With Marc Puig now at the helm, the company also opened up the niche category, then still relatively untapped, encompassing the most select perfumes with more concentrated formulations and a higher price range that the sector had not yet fully explored. In 2015, the Catalan company acquired Penhaligon's and Artisan Parfumeur, to which it has since added Dries Van Noten.The Belgian designer actually retired this week.– or Byredo. Beyond perfumes and fashion, in recent years Puig has diversified its business into makeup – in 2021 they closed the historic purchase of the British brand Charlotte Tilbury – and dermocosmetics, a booming industryIt's a boom where there's still room to grow. "The two of them [Marc and Manuel Puig] quickly managed to turn the company around and get it moving at a good pace. The company has come a long way, has experienced extraordinary growth, and doesn't have the debt of other companies," Nueno points out.

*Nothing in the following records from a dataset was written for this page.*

(* ===== verification/Sink.v ===== *)
(** * The download sink (dhtc-client/sink.go, dhtc-client/types.go)

    The sink turns info hashes found by the indexing services into metadata: one
    download goroutine per info hash, the peers still to be tried, the peers ever
    seen, and the channel of finished metadata. Every critical section of
    [incomingInfoHashesMx] is one function; the goroutines are the entries of
    [waiting] (before the semaphore) and [running] (inside [Client.Do], which
    calls back once, see Client.v). *)

From S2P Require Import Prelude NetAddr.

Record File : Type := mkFile { Size : Z; Path : string }.

Record Metadata : Type := mkMetadata {
  md_InfoHash : list byte;
  md_Family : Z;
  md_Name : string;
  md_TotalSize : Z;
  md_DiscoveredOn : Z;
  md_Files : list File
}.

(** The interface [Result]. *)
Record Result : Type := mkResult { InfoHash : list byte; PeerAddrs : list AddrPort; Family : Z }.

Abbreviation key := (list byte) (only parsing).
Abbreviation download_t := (list byte * AddrPort)%type (only parsing).

Record Sink : Type := mkSink {
  maxNLeeches : Z;
  maxConcurrentDownloads : Z;
  incomingInfoHashes : gmap (list byte) (list AddrPort);
  incomingFamilies : gmap (list byte) Z;
  incomingPeers : gmap (list byte) (gset AddrPort);
  drain : list Metadata;              (* the channel, of capacity 10 *)
  blocked : option Metadata;          (* the send of the holder of drainMx *)
  terminated : bool;
  hasOnDiscard : bool;
  waiting : list download_t;
  running : list download_t;
  log_accepted : list (list byte);    (* calls of Sink that returned true *)
  log_flushed : list (list byte);     (* metadata handed to the channel *)
  log_discarded : list (list byte)    (* calls of onDiscard *)
}.

Definition drainCap : nat := 10.

Definition NewSink (maxNLeeches maxConcurrentDownloads : Z) (hasOnDiscard : bool) : Sink :=
  mkSink maxNLeeches maxConcurrentDownloads ∅ ∅ ∅ [] None false hasOnDiscard [] [] [] [] [].

(** The maps, the waiting goroutines and the logs of a step. *)
Definition with_maps (s : Sink) (i : gmap (list byte) (list AddrPort)) (f : gmap (list byte) Z)
    (p : gmap (list byte) (gset AddrPort)) : Sink :=
  mkSink (maxNLeeches s) (maxConcurrentDownloads s) i f p (drain s) (blocked s) (terminated s)
    (hasOnDiscard s) (waiting s) (running s) (log_accepted s) (log_flushed s) (log_discarded s).
Definition with_threads (s : Sink) (w r : list download_t) : Sink :=
  mkSink (maxNLeeches s) (maxConcurrentDownloads s) (incomingInfoHashes s) (incomingFamilies s)
    (incomingPeers s) (drain s) (blocked s) (terminated s) (hasOnDiscard s) w r
    (log_accepted s) (log_flushed s) (log_discarded s).
Definition with_drain (s : Sink) (d : list Metadata) (b : option Metadata) : Sink :=
  mkSink (maxNLeeches s) (maxConcurrentDownloads s) (incomingInfoHashes s) (incomingFamilies s)
    (incomingPeers s) d b (terminated s) (hasOnDiscard s) (waiting s) (running s)
    (log_accepted s) (log_flushed s) (log_discarded s).
Definition with_logs (s : Sink) (a f d : list (list byte)) : Sink :=
  mkSink (maxNLeeches s) (maxConcurrentDownloads s) (incomingInfoHashes s) (incomingFamilies s)
    (incomingPeers s) (drain s) (blocked s) (terminated s) (hasOnDiscard s) (waiting s) (running s) a f d.

(** [go ms.download(infoHash, peer)] *)
Definition spawn (ih : list byte) (peer : AddrPort) (s : Sink) : Sink :=
  with_threads s (waiting s ++ [(ih, peer)]) (running s).

Fixpoint uniqueValidPeers_loop (peers : list AddrPort) (existing seen : gset AddrPort)
    (result : list AddrPort) : list AddrPort :=
  match peers with
  | [] => result
  | peer :: peers' =>
      if negb (IsValid peer) || (ap_port peer =? 0) then uniqueValidPeers_loop peers' existing seen result
      else if bool_decide (peer ∈ existing) then uniqueValidPeers_loop peers' existing seen result
      else if bool_decide (peer ∈ seen) then uniqueValidPeers_loop peers' existing seen result
      else uniqueValidPeers_loop peers' existing ({[peer]} ∪ seen) (result ++ [peer])
  end.

Definition uniqueValidPeers (peers : list AddrPort) (existing : gset AddrPort) : list AddrPort :=
  uniqueValidPeers_loop peers existing ∅ [].

Definition peerSet (peers : list AddrPort) : gset AddrPort := list_to_set peers.

(** [Sink.Sink] *)
Definition Sink_ (res : Result) (s : Sink) : bool * Sink :=
  if terminated s then (false, s)
  else if maxNLeeches s <=? Z.of_nat (size (incomingInfoHashes s)) then (false, s)
  else
    let infoHash := InfoHash res in
    let peerAddrs := uniqueValidPeers (PeerAddrs res) ∅ in
    match incomingInfoHashes s !! infoHash with
    | Some _ => (false, s)
    | None =>
        match peerAddrs with
        | peer :: rest =>
            let s := with_maps s (<[infoHash := rest]> (incomingInfoHashes s))
              (<[infoHash := Family res]> (incomingFamilies s))
              (<[infoHash := peerSet peerAddrs]> (incomingPeers s)) in
            let s := with_logs s (log_accepted s ++ [infoHash]) (log_flushed s) (log_discarded s) in
            (true, spawn infoHash peer s)
        | [] => (false, s)
        end
    end.

Definition AddPeers (res : Result) (s : Sink) : bool * Sink :=
  if terminated s then (false, s)
  else
    let key := InfoHash res in
    match incomingInfoHashes s !! key with
    | None => (false, s)
    | Some queued =>
        let known := default ∅ (incomingPeers s !! key) in
        let peers := uniqueValidPeers (PeerAddrs res) known in
        match peers with
        | [] => (false, s)
        | _ => (true, with_maps s (<[key := queued ++ peers]> (incomingInfoHashes s)) (incomingFamilies s)
                  (<[key := peerSet peers ∪ known]> (incomingPeers s)))
        end
    end.

Definition onPeers (infoHash : list byte) (peers : list AddrPort) (s : Sink) : Sink :=
  match incomingInfoHashes s !! infoHash with
  | None => s
  | Some queued => with_maps s (<[infoHash := queued ++ peers]> (incomingInfoHashes s))
                     (incomingFamilies s) (incomingPeers s)
  end.

(** The deletion of an info hash from the three maps. *)
Definition forget (k : list byte) (s : Sink) : Sink :=
  with_maps s (delete k (incomingInfoHashes s)) (delete k (incomingFamilies s)) (delete k (incomingPeers s)).

(** [flush], up to and including the send on [drain], which waits when ten
    results are already there ([blocked]). *)
Definition flush (result : Metadata) (s : Sink) : Sink :=
  if terminated s then s
  else
    let k := md_InfoHash result in
    let result := mkMetadata k (default 0 (incomingFamilies s !! k)) (md_Name result)
      (md_TotalSize result) (md_DiscoveredOn result) (md_Files result) in
    let s := forget k s in
    let s := with_logs s (log_accepted s) (log_flushed s ++ [k]) (log_discarded s) in
    if (length (drain s) <? drainCap)%nat then with_drain s (drain s ++ [result]) None
    else with_drain s (drain s) (Some result).

Definition onLeechError (infoHash : list byte) (s : Sink) : Sink :=
  if terminated s then s
  else
    match incomingInfoHashes s !! infoHash with
    | Some (peer :: rest) =>
        spawn infoHash peer
          (with_maps s (<[infoHash := rest]> (incomingInfoHashes s)) (incomingFamilies s) (incomingPeers s))
    | _ =>
        let s := forget infoHash s in
        if hasOnDiscard s then with_logs s (log_accepted s) (log_flushed s) (log_discarded s ++ [infoHash]) else s
    end.

Definition Sink_Terminate (s : Sink) : Sink :=
  mkSink (maxNLeeches s) (maxConcurrentDownloads s) (incomingInfoHashes s) (incomingFamilies s)
    (incomingPeers s) (drain s) (blocked s) true (hasOnDiscard s) (waiting s) (running s)
    (log_accepted s) (log_flushed s) (log_discarded s).

(** A goroutine of [download] from its start to [Client.Do]: it returns at once
    after termination, otherwise it waits for a place in the semaphore. *)
Definition remove_at {A} (i : nat) (l : list A) : list A := take i l ++ drop (S i) l.

Definition download_start (i : nat) (s : Sink) : option Sink :=
  d ← waiting s !! i;
  if terminated s then Some (with_threads s (remove_at i (waiting s)) (running s))
  else if Z.of_nat (length (running s)) <? maxConcurrentDownloads s
  then Some (with_threads s (remove_at i (waiting s)) (running s ++ [d]))
  else None.

(** The end of [Client.Do]: one of its two callbacks, then the semaphore. *)
Definition download_end (i : nat) (outcome : option Metadata) (s : Sink) : option Sink :=
  d ← running s !! i;
  let s := with_threads s (waiting s) (remove_at i (running s)) in
  match outcome with
  | Some m => if decide (blocked s = None /\ md_InfoHash m = d.1) then Some (flush m s) else None
  | None => Some (onLeechError d.1 s)
  end.

(** The consumer of [Drain] takes a result; a blocked send then goes through. *)
Definition receive (s : Sink) : option (Metadata * Sink) :=
  match drain s with
  | m :: rest => Some (m, with_drain s (rest ++ option_list (blocked s)) None)
  | [] => None
  end.

Inductive sink_step (s : Sink) : Sink -> Prop :=
  | sk_sink res : sink_step s (Sink_ res s).2
  | sk_add res : sink_step s (AddPeers res s).2
  | sk_start i s' : download_start i s = Some s' -> sink_step s s'
  | sk_peers i d peers : running s !! i = Some d -> sink_step s (onPeers d.1 peers s)
  | sk_end i outcome s' : download_end i outcome s = Some s' -> sink_step s s'
  | sk_receive m s' : receive s = Some (m, s') -> sink_step s s'
  | sk_terminate : blocked s = None -> sink_step s (Sink_Terminate s).
Definition piece_request (c : Client) (piece : Z) : list byte :=
  let extDictDump := Marshal_extDict (mkExtDict 0 piece) in
  toBigEndian (2 + Z.of_nat (length extDictDump)) 4 ++ [x14] ++ toBigEndian (utMetadata c) 1 ++ extDictDump.

Fixpoint requestPieces (n : nat) (piece : Z) (c : Client) : step_result unit :=
  match n with
  | O => (Ret (), c)
  | S n' =>
      match writeAll (piece_request c piece) c with
      | (Ret _, c) => requestPieces n' (piece + 1) c
      | (Err e, c) => (Err e, c)
      | (Panic, c) => (Panic, c)
      end
  end.

Definition requestAllPieces (c : Client) : step_result unit :=
  requestPieces (Z.to_nat (nPieces (metadataSize c))) 0 c.

Definition handlePex (payload : list byte) (c : Client) : Client :=
  match Unmarshal_pexMsg payload with
  | None => c
  | Some msg =>
      let peers := parsePeers (Added msg) ++ parsePeers6 (Added6 msg) in
      match peers with [] => c | _ => add_event c (OnPeers (infoHash c) peers) end
  end.

(** The body of the loop of [Do] for a data piece. *)
Definition storePiece (piece : Z) (metadataPiece : list byte) (c : Client) : step_result unit :=
  let len := Z.of_nat (length metadataPiece) in
  if 16 * 1024 <? len then (Err PieceTooLarge, c)
  else
    let lo := i64 (piece * 16384) in
    let hi := i64 (lo + len) in
    match slice (metadata c) lo hi with
    | None => (Panic, c)
    | Some dst =>
        let c := set_metadata c (u64 (metadataReceived c + len))
          (take (Z.to_nat lo) (metadata c) ++ go_copy dst metadataPiece ++ drop (Z.to_nat hi) (metadata c)) in
        if (len <? 16 * 1024) && negb (metadataReceived c =? metadataSize c) then (Err PieceShort, c)
        else if metadataSize c <? metadataReceived c then (Err TooMuchMetadata, c)
        else (Ret (), c)
    end.

Definition handleExMessage (rExMessage : list byte) (c : Client) : step_result unit :=
  if decide (nth 1 rExMessage x00 = x01) then
    match Decode_extDict (drop 2 rExMessage) with
    | None => (Err BadExtDict, c)
    | Some (d, metadataPiece) =>
        if MsgType d =? 2 then (Err PieceRejected, c)
        else if MsgType d =? 1 then storePiece (Piece d) metadataPiece c
        else (Ret (), c)
    end
  else if decide (nth 1 rExMessage x00 = x02) then (Ret (), handlePex (drop 2 rExMessage) c)
  else (Ret (), c).

Fixpoint receivePieces (fuel : nat) (c : Client) : option (step_result unit) :=
  if negb (metadataReceived c <? metadataSize c) then Some (Ret (), c)
  else match fuel with
  | O => None
  | S fuel' =>
      r ← readExMessage fuel (incoming c);
      match r with
      | Err e => Some (Err e, c)
      | Panic => Some (Panic, c)
      | Ret (rExMessage, l) =>
          match handleExMessage rExMessage (set_incoming c l) with
          | (Ret _, c) => receivePieces fuel' c
          | (Err e, c) => Some (Err e, c)
          | (Panic, c) => Some (Panic, c)
          end
      end
  end.

(** ** The end of the download *)

Definition validateInfo (info : Info) : option cl_error :=
  if (0 <? length (Pieces info))%nat && negb (length (Pieces info) mod 20 =? 0)%nat then Some BadPieces
  else if PieceLength info =? 0 then
    if negb (TotalLength info =? 0) then Some ZeroPieceLength else None
  else if (0 <? length (Pieces info))%nat &&
          negb (Z.quot (i64 (TotalLength info + PieceLength info - 1)) (PieceLength info) =? NumPieces info)
  then Some PieceCountMismatch
  else None.

Definition files_of (info : Info) : list File :=
  match Files info with
  | [] => [mkFile (Length info) (Name info)]
  | fs => (fun f => mkFile f.1 f.2) <$> fs
  end.

(** The sum of the sizes, unless one is negative. *)
Fixpoint totalSize (files : list File) (total : Z) : option Z :=
  match files with
  | [] => Some total
  | f :: files' => if Size f <? 0 then None else totalSize files' (u64 (total + Size f))
  end.

Definition checksum (c : Client) : list byte :=
  if (length (infoHash c) =? 32)%nat then sha256 (metadata c) else sha1 (metadata c).

(** From the checksum to the callback; [now] is [time.Now().Unix()]. *)
Definition finish (now : Z) (c : Client) : Client :=
  if negb (bool_decide (checksum c = infoHash c)) then add_event c (OnError (infoHash c) ChecksumMismatch)
  else match Unmarshal_Info (metadata c) with
  | None => add_event c (OnError (infoHash c) BadInfo)
  | Some info =>
      match validateInfo info with
      | Some e => add_event c (OnError (infoHash c) e)
      | None =>
          match totalSize (files_of info) 0 with
          | None => add_event c (OnError (infoHash c) NegativeFileSize)
          | Some total =>
              add_event c (OnSuccess (mkMetadata (infoHash c) 0 (Name info) total now (files_of info)))
          end
      end
  end.

(** How [Do] ends. *)
Inductive outcome : Type :=
  | Finished (c : Client)
  | Panicked
  | OutOfFuel.

Definition fail (c : Client) (e : cl_error) : outcome := Finished (add_event c (OnError (infoHash c) e)).

(** [Do]; the connection is closed by the deferred call on every path after a
    successful [connect]. *)
Definition Do (connected : bool) (now : Z) (c : Client) : outcome :=
  let fuel := S (length (incoming c)) in
  if negb connected then fail c ConnectError
  else match doBtHandshake c with
  | (Err e, c) => fail c e
  | (Panic, _) => Panicked
  | (Ret _, c) =>
      match doExHandshake fuel c with
      | None => OutOfFuel
      | Some (Err e, c) => fail c e
      | Some (Panic, _) => Panicked
      | Some (Ret _, c) =>
          match requestAllPieces c with
          | (Err e, c) => fail c e
          | (Panic, _) => Panicked
          | (Ret _, c) =>
              match receivePieces fuel c with
              | None => OutOfFuel
              | Some (Err e, c) => fail c e
              | Some (Panic, _) => Panicked
              | Some (Ret _, c) => Finished (finish now c)
              end
          end
      end
  end.
End Client.

(** ** Reading makes progress *)

Lemma readMessage_consumes l m l' :
  readMessage l = Ret (m, l') -> (length l = 4 + length m + length l')%nat.
Proof.
  unfold readMessage, readExactly. destruct (Nat.leb_spec 4 (length l)) as [H4|]; [|done].
  case_match; [done|]. destruct (Nat.leb_spec (Z.to_nat (be_decode (take 4 l))) (length (drop 4 l))) as [Hl|]; [|done].
  intros [= <- <-]. rewrite !length_drop, length_take, !length_drop in *. lia.
Qed.

Lemma readMessage_no_panic l : readMessage l <> Panic.
Proof. unfold readMessage, readExactly. repeat (case_match; try done). Qed.

Lemma readExMessage_total fuel l :
  (length l < fuel)%nat -> exists r, readExMessage fuel l = Some r /\ r <> Panic /\
    forall m l', r = Ret (m, l') -> (length l' < length l)%nat /\ (2 <= length m)%nat.
Proof.
  revert l; induction fuel as [|fuel IH]; intros l Hl; [lia|]. cbn [readExMessage].
  pose proof (readMessage_no_panic l) as Hp.
  destruct (readMessage l) as [[m l']|e|] eqn:Hm; [|eexists; split; [done|split; [done|]]; by intros|done].
  apply readMessage_consumes in Hm.
  assert (exists r, readExMessage fuel l' = Some r /\ r <> Panic /\
    forall m0 l'0, r = Ret (m0, l'0) -> (length l'0 < length l)%nat /\ (2 <= length m0)%nat) as Hrec.
  { destruct (IH l' ltac:(lia)) as (r & Hr & Hrp & Hrs). exists r. split; [done|]. split; [done|].
    intros m0 l0 E. destruct (Hrs _ _ E). split; [lia|done]. }
  destruct (Nat.ltb_spec (length m) 2); [done|]. case_decide; [|done].
  eexists. split; [done|]. split; [done|]. intros m0 l0 [= <- <-]. lia.
Qed.

(** ** What the phases leave alone *)

Definition is_peers (e : client_event) : Prop := match e with OnPeers _ _ => True | _ => False end.

(** [c'] is [c] some way into the protocol, before the final callback. *)
Definition later (c c' : Client) : Prop :=
  infoHash c' = infoHash c /\ exists pex, events c' = events c ++ pex /\ Forall is_peers pex.

Lemma later_refl c : later c c.
Proof. split; [done|]. exists []. by rewrite app_nil_r. Qed.
Lemma later_trans c1 c2 c3 : later c1 c2 -> later c2 c3 -> later c1 c3.
Proof.
  intros [H1 (p1 & E1 & F1)] [H2 (p2 & E2 & F2)]. split; [congruence|]. exists (p1 ++ p2).
  rewrite E2, E1, app_assoc. split; [done|]. by apply Forall_app.
Qed.
Lemma later_same c c' : infoHash c' = infoHash c -> events c' = events c -> later c c'.
Proof. intros H1 H2. split; [done|]. exists []. by rewrite app_nil_r. Qed.

Lemma writeAll_loop_no_panic rs b sent : (writeAll_loop rs b sent).1 <> Panic.
Proof.
  revert b sent; induction rs as [|r rs IH]; intros b sent; destruct b; try done.
  cbn. destruct r; [apply IH|done].
Qed.

Lemma writeAll_spec b c r c' :
  writeAll b c = (r, c') ->
  r <> Panic /\ later c c' /\ incoming c' = incoming c /\ metadata c' = metadata c /\
  metadataSize c' = metadataSize c /\ metadataReceived c' = metadataReceived c.
Proof.
  unfold writeAll. pose proof (writeAll_loop_no_panic (writes c) b (written c)) as Hp.
  destruct (writeAll_loop _ _ _) as [r' [rs l]]. intros [= <- <-]. split; [done|].
  split; [by apply later_same|done].
Qed.

Lemma doBtHandshake_spec c r c' :
  doBtHandshake c = (r, c') ->
  r <> Panic /\ later c c' /\ (length (incoming c') <= length (incoming c))%nat.
Proof.
  unfold doBtHandshake. destruct (writeAll (lHandshake c) c) as [w c1] eqn:Hw.
  apply writeAll_spec in Hw as (Hp & Hl & Hi & _). rewrite <- Hi.
  destruct w as [u|e|]; [|intros [= <- <-]; split; [done|split; [done|lia]]|done].
  unfold readExactly. destruct (Nat.leb_spec 68 (length (incoming c1))).
  - assert (later c (set_incoming c1 (drop 68 (incoming c1)))) as Hl' by (eapply later_trans; [exact Hl|by apply later_same]).
    repeat case_match; intros [= <- <-]; (split; [done|]; split; [done|]; cbn; rewrite length_drop; lia).
  - intros [= <- <-]. split; [done|]. split; [eapply later_trans; [exact Hl|by apply later_same]|]. cbn. lia.
Qed.

Section ClientFacts.
  Context `{Peer}.

Lemma doExHandshake_spec fuel c :
  (length (incoming c) < fuel)%nat ->
  exists r c', doExHandshake fuel c = Some (r, c') /\ r <> Panic /\ later c c' /\
    (length (incoming c') <= length (incoming c))%nat.
Proof.
  intros Hf. unfold doExHandshake. destruct (writeAll exHandshake c) as [w c1] eqn:Hw.
  apply writeAll_spec in Hw as (Hp & Hl & Hi & _). rewrite <- Hi in *.
  destruct w as [u|e|]; [|eexists _, _; split; [done|]; split; [done|]; split; [done|lia]|done].
  destruct (readExMessage_total fuel (incoming c1) Hf) as (r & -> & Hrp & Hr). cbn.
  destruct r as [[m l]|e|]; [|eexists _, _; split; [done|]; split; [done|]; split; [done|lia]|done].
  destruct (Hr m l eq_refl) as [Hlen _].
  assert (forall a b d, later c (set_remote (set_incoming c1 l) a b d)) as Hl1
    by (intros; eapply later_trans; [exact Hl|by apply later_same]).
  assert (later c (set_incoming c1 l)) as Hl2 by (eapply later_trans; [exact Hl|by apply later_same]).
  repeat case_match; (eexists _, _; split; [done|]; split; [done|]; split; [auto|cbn; lia]).
Qed.

Lemma requestPieces_spec n piece c r c' :
  requestPieces n piece c = (r, c') ->
  r <> Panic /\ later c c' /\ incoming c' = incoming c /\ metadata c' = metadata c /\
  metadataSize c' = metadataSize c /\ metadataReceived c' = metadataReceived c.
Proof.
  revert piece c; induction n as [|n IH]; intros piece c; cbn [requestPieces].
  { intros [= <- <-]. split; [done|]. split; [apply later_refl|done]. }
  destruct (writeAll _ c) as [w c1] eqn:Hw. apply writeAll_spec in Hw as (Hp & Hl & E1 & E2 & E3 & E4).
  destruct w as [u|e|]; [|by intros [= <- <-]|done].
  intros Hr. apply IH in Hr as (Hp' & Hl' & E1' & E2' & E3' & E4').
  split; [done|]. split; [by eapply later_trans|]. repeat split; congruence.
Qed.

Lemma handleExMessage_spec m c r c' :
  handleExMessage m c = (r, c') -> later c c' /\ incoming c' = incoming c.
Proof.
  unfold handleExMessage, storePiece, handlePex. intros Hr.
  assert (later c c /\ incoming c = incoming c) as Hsame by (split; [apply later_refl|done]).
  repeat (case_match; simplify_eq; try done).
  all: try (split; [by apply later_same|done]).
  split; [|done]. split; [done|]. eexists [_]. split; [done|]. by constructor.
Qed.
(* ===== verification/Connection.v ===== *)
(** * The connection of a download (connect, closeConn and Do of dhtc-client/client.go)

    [Do] of Client is the protocol over a connection that is there or not. Here is
    the socket under it: what dialling it, setting its options and closing it
    return are the fields of a [Socket], and [ops] logs the calls made on it.
    log.Panic of zerolog panics when its message is sent, so a Close that fails
    ends the process. *)

From S2P Require Import Prelude NetAddr Codec Sink Client.

(** ** The socket *)

(** The outcomes of the calls: [true] where the error is nil. *)
Record Socket : Type := mkSocket {
  dial_ok : bool;
  linger_ok : bool;
  nodelay_ok : bool;
  deadline_ok : bool;
  close_ok : bool
}.

Inductive sock_op : Type :=
  | DialTimeout (network : string) (addr : AddrPort) (timeout : duration)
  | SetLinger (sec : Z)
  | SetNoDelay (noDelay : bool)
  | SetDeadline (deadline : time)
  | CloseSocket.

#[export] Instance sock_op_eq_dec : EqDecision sock_op.
Proof. solve_decision. Defined.

Record Conn : Type := mkConn { ops : list sock_op; connClosed : bool }.

Definition sock_call (o : sock_op) (k : Conn) : Conn := mkConn (ops k ++ [o]) (connClosed k).

(** An option that cannot be set: the socket is closed before [connect] returns. *)
Definition give_back (s : Socket) (k : Conn) : go cl_error unit * Conn :=
  (if close_ok s then Err ConnectError else Panic, sock_call CloseSocket k).

Definition connect (s : Socket) (addr : AddrPort) (deadline : time) (k : Conn) : go cl_error unit * Conn :=
  let network := if Is4 (ap_addr addr) then "tcp4"%string else "tcp6"%string in
  let k := sock_call (DialTimeout network addr second) k in
  if negb (dial_ok s) then (Err ConnectError, k) else
  let k := sock_call (SetLinger 0) k in
  if negb (linger_ok s) then give_back s k else
  let k := sock_call (SetNoDelay true) k in
  if negb (nodelay_ok s) then give_back s k else
  let k := sock_call (SetDeadline deadline) k in
  if negb (deadline_ok s) then give_back s k else
  (Ret (), k).

Definition closeConn (s : Socket) (k : Conn) : go cl_error unit * Conn :=
  if connClosed k then (Ret (), k)
  else if negb (close_ok s) then (Panic, sock_call CloseSocket k)
  else (Ret (), mkConn (ops k ++ [CloseSocket]) true).

Section Connection.
  Context `{Peer}.

(** All of [Do]: [connect], then the protocol with [closeConn] deferred, which
    runs when the protocol panics too. *)
Definition Do_conn (s : Socket) (deadline : time) (now : Z) (c : Client) : outcome * Conn :=
  match connect s (peerAddr c) deadline (mkConn [] false) with
  | (Err _, k) => (Do false now c, k)
  | (Panic, k) => (Panicked, k)
  | (Ret _, k) =>
      match closeConn s k with
      | (Ret _, k) => (Do true now c, k)
      | (_, k) => (Panicked, k)
      end
  end.

(** ** What is given back *)

(** Every option is set. *)
Definition usable (s : Socket) : bool := dial_ok s && linger_ok s && nodelay_ok s && deadline_ok s.

(** A call that configures the socket. *)
Definition is_option (o : sock_op) : Prop :=
  match o with SetLinger _ | SetNoDelay _ | SetDeadline _ => True | _ => False end.

(** A connection from the first call to the last: not dialled, or closed once. *)
Definition released (s : Socket) (k : Conn) : Prop :=
  exists network addr timeout opts,
    ops k = DialTimeout network addr timeout :: (if dial_ok s then opts ++ [CloseSocket] else []) /\
    Forall is_option opts.

Lemma Do_conn_released s deadline now c : released s (Do_conn s deadline now c).2.
Proof.
  unfold Do_conn, connect, give_back, closeConn.
  destruct s as [[] l n d cl]; cbn [dial_ok negb]; [|by eexists _, _, _, []].
  eexists _, _, _, (SetLinger 0 :: if l then SetNoDelay true :: if n then [SetDeadline deadline] else [] else []).
  destruct l, n, d, cl; (split; [reflexivity|]); rewrite ?Forall_cons; cbn; by rewrite ?Forall_nil.
Qed.

Lemma Do_conn_result s deadline now c :
  (Do_conn s deadline now c).1 = if dial_ok s && negb (close_ok s) then Panicked else Do (usable s) now c.
Proof.
  unfold Do_conn, connect, give_back, closeConn, usable. destruct s as [[] [] [] [] []]; reflexivity.
Qed.

End Connection.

Regarding the immediate future of this giant, we know that the markets assume it will be the protagonist of one of the year's biggest IPOs in Spain, although its president has only publicly stated that they are considering this option. Furthermore, he made it clear that the fourth generation will not be part of the company's management team, but they will be able to remain connected to it as shareholders represented on the board of directors. "They have been a European benchmark for this different vision of legacy. They weren't focused on the bottom line, but on growing the legacy and passing it on," explains Jaume Alsina, president of the Catalan Association of Family Businesses. In fact, Marian Puig was one of the founding members of the Institute for Family Business, which is now chaired by his son Marc. And so, 110 years after its founding, Puig is preparing its new life as a publicly traded company with management no longer bearing the family name.